Whereas the Populists had little support for their program outside the rural classes, the reformers of the Progressive Age were supported by members of the middle classes and many individuals of the wealth establishment. 

The spectacular rise of big business during the Gilded Age presented the urban middle classes, farmers and small business owners with two serious threats: What chance did small businesses have to survive in the uneven competition with big businesses and how far would big business go in taking over control of the government itself. 

Muckrackers

The Progressive movement was in large part an attempt to preserve small business as a way of life in the U.S. This new awakening in 1903 owed much to the “muckrakers,” a group of energetic journalists who made it their chief concern to discover and exploit in popular articles the seamy side of business and political behavior. 

Theodore Roosevelt is most responsible for the term “muckraker.” In two addresses in 1906, he likened the brilliant group of writers to the man with the rake in the John Bunyan’s Pilgrim Progress, who was more interested in the filth on the floor than in a celestial crown, and referred to them as “muckrakers.” 

The vehicle for the muckrakers were the magazines that the 1890s produced. They were ephemeral pulp publications that occupied your time in a waiting room, riding a commute or satisfying your curiosities about what was moving society forward. 

The popular magazines of the time were Everybody, Cosmopolitan, Colliers, American, Arena and Pearsons. But of all the newspapers and magazines of the time, the most entertaining, exposing graft and corruption, and capturing the attention of readers, was McClure. It was also the most influential until it folded in 1931. 

Irish immigrant

Samuel S. McClure, the magazine’s founder, was born in 1857, an Irish immigrant who had an electrifying personality and a volcano mind that exploded with ideas at the rate of one per minute. At an early age, teachers recognized his ability and encouraged his curiosity to learn. 

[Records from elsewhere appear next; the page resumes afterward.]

Lemma drain_closes q reason now :
  total (fun s => pending_events s = q) (drain_pending reason now) (fun _ s => forall c, c ∈ q -> closes (delivery_of c) s).
Proof.
  unfold drain_pending. eapply total_bind with (R := fun q' _ => q' = q); [by apply total_mem|].
  intros q' s ->. revert s. induction q as [|c q IH]; intros s; simpl.
  - eexists _, _. split; [done|]. by intros c ?%elem_of_nil.
  - destruct (decline_closes c reason now s I) as (u & s1 & E1 & Hc). destruct (IH s1) as ([] & s2 & E2 & Hq).
    exists tt, s2. unfold bind. rewrite E1, E2. split; [done|]. intros c' [->|Hc']%elem_of_cons; [|by apply Hq].
    assert (Hk : preserves (closes (delivery_of c)) (for_each (decline reason now) q)).
    { apply preserves_closes. intros d. keeps_closed. }
    specialize (Hk (mkWorld s1 []) Hc). by rewrite E2 in Hk.
Qed.

(** The queue, which only [drain_pending] and the mailbox change. *)
Definition queue_is (q : list Command) (s : ActorStore) : Prop := pending_events s = q.

Lemma on_ledger_queue {T} q (m : M LedgerState T) : preserves (queue_is q) (on_ledger m).
Proof. intros w Hw. unfold on_ledger, zoom. by destruct (m _). Qed.

Ltac keeps_queue :=
  repeat (progress (autounfold with actor)); preserve_steps;
  try (apply on_ledger_queue); try (intros ? ?; simpl; unfold insert_message; repeat case_match; done).

Lemma begin_queue q env e : preserves (queue_is q) (begin_turn env e).
Proof. keeps_queue. Qed.
Lemma end_queue q env t o : preserves (queue_is q) (end_turn env t o).
Proof. keeps_queue. Qed.

(** A delivery that is closed, or whose event waits or runs. *)
Definition covered (d : string) (p : Phase) (s : ActorStore) : Prop :=
  closed d s \/ (exists c, c ∈ pending_events s /\ delivery_of c = Some d) \/
  (exists t, p = Running t /\ ev_delivery_id (t_event t) = Some d).
Definition covers (q : list Command) (p : Phase) (s : ActorStore) : Prop :=
  forall c d, c ∈ q -> delivery_of c = Some d -> covered d p s.

Lemma total_both {T} (P : ActorStore -> Prop) (I : ActorStore -> Prop) (m : A T) Q :
  total P m Q -> preserves I m -> total (fun s => P s /\ I s) m (fun a s => Q a s /\ I s).
Proof.
  intros Hm Hp s [HP HI]. destruct (Hm s HP) as (a & s' & E & HQ). exists a, s'. split; [done|]. split; [done|].
  specialize (Hp (mkWorld s []) HI). by rewrite E in Hp.
Qed.

Lemma begin_covers q env e c : delivery_of c = ev_delivery_id e ->
  total (queue_is q) (begin_turn env e) (fun p s => covers (q ++ [c])%list p s).
Proof.
  intros Hc. eapply total_weaken; [apply (total_both anywhere (queue_is q)); [apply begin_closes | apply begin_queue] | done |].
  intros p s [Hp Hq] c' d [Hc'| ->%list_elem_of_singleton]%elem_of_app Hd.
  - right. left. exists c'. by rewrite Hq.
  - rewrite Hc in Hd. destruct p as [|t|]; [left; by apply Hp | right; right; exists t; by rewrite Hp | left; by apply Hp].
Qed.

Lemma quiet_covers {T} q (m : A T) c (p : T -> Phase) : delivery_of c = None -> steady m -> preserves (queue_is q) m ->
  total (queue_is q) m (fun a s => covers (q ++ [c])%list (p a) s).
Proof.
  intros Hc Hm Hq. eapply total_weaken; [apply (steady_total (queue_is q)); done | done |].
  intros a s Hs c' d [Hc'| ->%list_elem_of_singleton]%elem_of_app Hd; [|congruence].
  right. left. exists c'. by rewrite Hs.
Qed.

Lemma drained_covers q c p s : delivery_of c = None -> (forall c, c ∈ q -> closes (delivery_of c) s) -> covers (q ++ [c])%list p s.
Proof.
  intros Hc Hq c' d [Hc'| ->%list_elem_of_singleton]%elem_of_app Hd; [left; by apply (Hq c') | congruence].
Qed.
(* ===== verification/Approval.v ===== *)
(** * Command approvals ([src/discord/approval.rs])

    The guard that remembers grants and holds the pending requests, the buttons
    and their custom ids, and the requester of one approval with its delivery
    task.  A lock is held for one operation, so an operation of the guard is
    one step; requesters, their delivery tasks and the callers of the guard
    interleave between operations.  A UUID is a number not handed out before;
    the display redaction and the pattern key are fields of a request. *)
From stdpp Require Import base list strings gmap.
From Stdlib Require Import ZArith NArith Lia Ascii String.
From S2P Require Import Prelude RustStr Json Db Session.
Open Scope string_scope.
Local Notation length := Datatypes.length.

Inductive ApprovalDecision : Type :=
| Once
| SessionWide
| Always
| Deny (reason : option string).

Definition is_approved_decision (d : ApprovalDecision) : bool :=
  match d with Deny _ => false | _ => true end.

Inductive ApprovalError : Type :=
| Timeout
| Cancelled
| Persistence (m : string).

Inductive ApprovalScope : Type := ScopeOnce | ScopeSession | ScopeAlways.

#[export] Instance ApprovalDecision_eq_dec : EqDecision ApprovalDecision.
Proof. solve_decision. Defined.
#[export] Instance ApprovalError_eq_dec : EqDecision ApprovalError.
Proof. solve_decision. Defined.
#[export] Instance ApprovalScope_eq_dec : EqDecision ApprovalScope.
Proof. solve_decision. Defined.

(** [ApprovalScope::cap]. *)
Definition cap (s : ApprovalScope) (d : ApprovalDecision) : ApprovalDecision :=
  match s, d with
  | ScopeOnce, SessionWide | ScopeOnce, Always => Once
  | ScopeSession, Always => SessionWide
  | _, d => d
  end.
Lemma frame_scan total i reopen : language_ok reopen -> whole_lines (frame total i reopen) /\ scan_fences (frame total i reopen) None = reopen.
Proof.
  intros Hr. destruct (page_header_scan total i) as [Hw Hs], (fence_open_scan reopen Hr) as [Hw' Hs'].
  unfold frame. split; [|by rewrite scan_fences_app, Hs].
  destruct Hw' as [->|[a ->]]; [by rewrite app_nil_r|]. right. exists (page_header total i ++ a). by rewrite app_assoc.
Qed.

(** A framed message that is not the last reads as balanced Markdown. *)
Lemma framed_balanced limit total remaining reopen i n :
  language_ok reopen -> drop (room limit total i reopen) remaining <> [] ->
  scan_fences (frame total i reopen ++ take n remaining ++
    closing limit total remaining reopen (scan_fences (take n remaining) reopen) i) None = None.
Proof.
  intros Hr Hd. destruct (frame_scan total i reopen Hr) as [Hw Hs]. rewrite scan_fences_app, Hs by done.
  unfold closing. destruct (drop _ _) as [|c r]; [done|].
  destruct (scan_fences (take n remaining) reopen) as [lang|] eqn:E; [by eapply scan_closed|]. by rewrite app_nil_r.
Qed.

Lemma splits_balanced limit total m remaining reopen i cs :
  (forall j, i <= j <= i + length remaining -> length (page_header total j) + m + 9 <= limit) ->
  narrow m remaining -> language_ok reopen -> language_within m reopen ->
  splits limit total remaining reopen i cs ->
  forall k c, S k < length cs -> cs !! k = Some c -> scan_fences c None = None.
Proof.
  intros Hh Hm Hr Hw Hs. induction Hs as [|remaining reopen i rest Hne Hz _ IH|remaining reopen i rest n fence Hne Hroom -> -> Hs IH];
    intros k c Hk Hc; [done| |].
  - exfalso. assert (0 < length remaining) by (destruct remaining; simpl; [done|lia]).
    specialize (Hh i ltac:(lia)). unfold room, frame in Hz. rewrite length_app in Hz. destruct reopen as [l|]; simpl in *;
      rewrite ?length_app in Hz; unfold potential_closing_len in Hz; simpl in *; lia.
  - pose proof (cut_range _ remaining Hroom Hne) as [? ?].
    destruct k as [|k]; simpl in Hc.
    + injection Hc as <-. apply framed_balanced; [done|]. intros E. apply cut_last in E. rewrite E in Hs. inversion Hs; subst; simpl in Hk; [lia|done..].
    + apply (IH) with (k := k); auto using narrow_drop, scan_fences_language, scan_fences_within, narrow_take.
      * intros j Hj. apply Hh. rewrite length_drop in Hj. lia.
      * simpl in Hk. lia.
Qed.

When he was seven, his father died and left the family destitute. His mother, desiring a better life for herself and the four boys, migrated to America and then settled in Indiana. 

Longing for higher education, Samuel headed to Knox Academy in Galesburg, Illinois, and after seven years graduated third in a class of 30. He had no definitive plans for the future, only large nebulous visions that flooded the terrain of his brain. 

McClure peddled microscopes door-to-door, managed a bicycle rink where individuals came to learn the art of riding a high-wheeler, and basically did whatever it took to earn some money. 

Writing syndicate

Finally, he developed a writing syndicate that purchased the articles, stories and research of noted authors and then sold the materials to newspapers across the country. By 1887, he was distributing 50,000 words a week to over 100 newspapers and magazines in the U.S. 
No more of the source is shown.